RoboBEV: Towards Robust Bird's Eye View Perception under Corruptions
Shaoyuan Xie, Lingdong Kong, Wenwei Zhang, Jiawei Ren, Liang Pan, Kai Chen, Ziwei Liu
TL;DR
RoboBEV introduces nuScenes-C, a comprehensive natural-corruption benchmark for camera-only BEV perception, sweeping eight corruption types with three severity levels and evaluating 26 BEV detectors. The study reveals that while absolute performance on clean data generally trends with performance under corruption, robustness is highly model-dependent and not guaranteed by strong clean performance alone. Key findings highlight the promise of depth-free BEV transformations, pre-training, and longer temporal fusion for improving robustness, and show that multi-modality fusion can mitigate camera degradation.

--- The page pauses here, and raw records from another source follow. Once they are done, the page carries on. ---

(** In a stopping state the dequeued routes are the first of the routes
    of a state at the head of the loop, with the same visited set. *)
Lemma parada_todos m linhas colunas partida destino st :
  parada m linhas colunas partida destino st →
  ∃ st1 resto,
    inv m linhas colunas partida destino st1 ∧
    percursos st1 = todos_segmentos_explorados st ++ resto ∧
    visitados st1 = visitados st.
Proof.
  intros [[Hinv Hf]|(st1 & p & resto & Hinv & Hf & ->)].
  - exists st, []. unfold percursos. rewrite Hf. done.
  - exists st1, (snd <$> resto). unfold percursos. rewrite Hf. simpl.
    by rewrite <- app_assoc.
Qed.

Lemma filtra_descartadas_sublist ri todos :
  filtra_descartadas ri todos `sublist_of` todos.
Proof.
  unfold filtra_descartadas. destruct ri as [[|x p]|];
    [apply sublist_filter| |apply sublist_filter].
  rewrite descarta_spec. apply sublist_filter.
Qed.

Lemma filtra_descartadas_elem_of ri todos seg :
  seg ∈ filtra_descartadas ri todos → seg ∈ todos.
Proof. intros H. eapply elem_of_sublist, filtra_descartadas_sublist. done. Qed.

(** A route built by the search is a walk from the start to its end. *)
Lemma percurso_caminho m partida destino st p :
  inv m (length m) (n_colunas m) partida destino st →
  p ∈ percursos st →
  ∃ b, last p = Some b ∧ caminho m partida b p ∧ NoDup p.
Proof.
  intros (He & _ & _) Hp.
  pose proof (ie_inicio _ _ _ _ _ He p Hp) as Hh.
  destruct (last p) as [b|] eqn:Hl; [|apply last_None in Hl; by subst].
  exists b. split; [done|]. split; [|by apply (ie_nodup _ _ _ _ _ He)].
  split_and!; [done..| |].
  - by apply (ie_livre _ _ _ _ _ He).
  - by apply (ie_encadeada _ _ _ _ _ He).
Qed.

Lemma NoDup_fmap_elem_of_inj {A B} (f : A → B) (l : list A) x y :
  NoDup (f <$> l) → x ∈ l → y ∈ l → f x = f y → x = y.
Proof.
  induction l as [|a l IH]; [by intros _ ?%elem_of_nil|].
  rewrite fmap_cons, NoDup_cons, !elem_of_cons.
  intros [Ha Hnd] [->|Hx] [->|Hy] Hf; [done| | |by apply IH].
  - destruct Ha. rewrite Hf. apply list_elem_of_fmap. eauto.
  - destruct Ha. rewrite <- Hf. apply list_elem_of_fmap. eauto.
Qed.

(** ** The end of the route *)

(** X1. A route returned ends at the goal cell, the last ['S'] cell of
    the map in row-major order. *)
Theorem rota_termina_no_destino (m : mapa) (p : rota) (desc : list rota)
    (m' : mapa) (snaps : list (gset coord)) :
  encontrar_melhor_rota m = Val (Some p, desc, m', snaps) →
  ∃ destino, ultima m "S" destino ∧ last p = Some destino.
Proof.
  intros [_ [(_ & [=] & _)|(partida & destino & st & _ & Hd & _ & Hpar
                            & Hr & _)]]%encontrar_casos.
  symmetry in Hr.
  destruct (parada_rota _ _ _ _ _ _ _ Hpar Hr)
    as (st1 & resto & (He & _ & _) & Hf & _).
  exists destino. split; [done|].
  transitivity (Some (destino.1, destino.2)); [|by destruct destino].
  apply (ie_ponta _ _ _ _ _ He). rewrite Hf. set_solver.
Qed.

Lemma rota_termina_no_destino_witness :
  ∃ destino, ultima mapa3 "S" destino ∧
             last [(0, 0); (1, 0); (2, 0); (2, 1); (2, 2)]%Z = Some destino.
Proof.
  apply (rota_termina_no_destino mapa3 _ saida_mapa3.1.1.2 saida_mapa3.1.2
           saida_mapa3.2).
  vm_compute. reflexivity.
Defined.

(** ** Unreachable goal *)

(** X2. On a grid whose goal cannot be reached from the start over cells
    that are not blocked, the function raises nothing and returns no
    route. *)
Theorem sem_rota_se_inalcancavel (m : mapa) (partida destino : coord) :
  grade m → ultima m "E" partida → ultima m "S" destino →
  ¬ (∃ q, caminho m partida destino q) →
  ∃ desc snaps, encontrar_melhor_rota m = Val (None, desc, m, snaps).
Proof.
  intros Hg Hp Hd Hno.
  pose proof (ultima_localiza m _ _ Hg Hp Hd) as Hloc.
  destruct (busca_localizada m partida destino (proj1 Hg) Hloc)
    as (st & Hb & Hpar).
  rewrite (busca_encontrar _ _ Hb).
  destruct (rota_ideal st) as [p|] eqn:Hr; [|eauto].
  destruct Hno.
  destruct (parada_rota _ _ _ _ _ _ _ Hpar Hr)
    as (st1 & resto & Hinv & Hf & _).
  assert (p ∈ percursos st1) as Hpp
    by (unfold percursos; rewrite Hf; set_solver).
  destruct (percurso_caminho _ _ _ _ _ Hinv Hpp) as (b & Hl & Hc & _).
  exists p. replace destino with b; [done|].
  destruct Hinv as (He & _).
  rewrite (ie_ponta _ _ _ _ _ He destino.1 destino.2) in Hl
    by (rewrite Hf; set_solver).
  injection Hl as <-. by destruct destino.
Qed.

(** In [mapa_murado] a walk that starts left of the wall stays there. *)
Lemma mapa_murado_lado q a b :
  Forall (transitavel mapa_murado) q → encadeada q →
  head q = Some a → last q = Some b → (a.2 < 2)%Z → (b.2 < 2)%Z.
Proof.
  revert a. induction q as [|x q IH]; intros a Hliv Henc Hh Hl Ha; [done|].
  injection Hh as ->. destruct q as [|y q]; [by injection Hl as <-|].
  apply Forall_cons in Hliv as [_ Hliv]. destruct Henc as [Hadj Henc].
  apply (IH y); [done..|].
  apply Forall_cons in Hliv as [[Hd Hy] _].
  apply dentro_spec in Hd as [Hd _]. change (length mapa_murado) with 2 in Hd.
  unfold adjacente in Hadj. destruct y as [y1 y2]. simpl in *.
  destruct (decide (y2 = 2%Z)) as [->|]; [|lia].
  assert (y1 = 0 ∨ y1 = 1)%Z as [-> | ->] by lia; by vm_compute in Hy.
Qed.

These insights offer concrete guidance for designing BEV models that maintain accuracy and reliability in real-world, corrupted conditions.
Abstract
The recent advances in camera-based bird's eye view (BEV) representation exhibit great potential for in-vehicle 3D perception. Despite the substantial progress achieved on standard benchmarks, the robustness of BEV algorithms has not been thoroughly examined, which is critical for safe operations. To bridge this gap, we introduce RoboBEV, a comprehensive benchmark suite that encompasses eight distinct corruptions, including Bright, Dark, Fog, Snow, Motion Blur, Color Quant, Camera Crash, and Frame Lost. Based on it, we undertake extensive evaluations across a wide range of BEV-based models to understand their resilience and reliability. Our findings indicate a strong correlation between absolute performance on in-distribution and out-of-distribution datasets. Nonetheless, there are considerable variations in relative performance across different approaches. Our experiments further demonstrate that pre-training and depth-free BEV transformation has the potential to enhance out-of-distribution robustness. Additionally, utilizing long and rich temporal information largely helps with robustness. Our findings provide valuable insights for designing future BEV models that can achieve both accuracy and robustness in real-world deployments.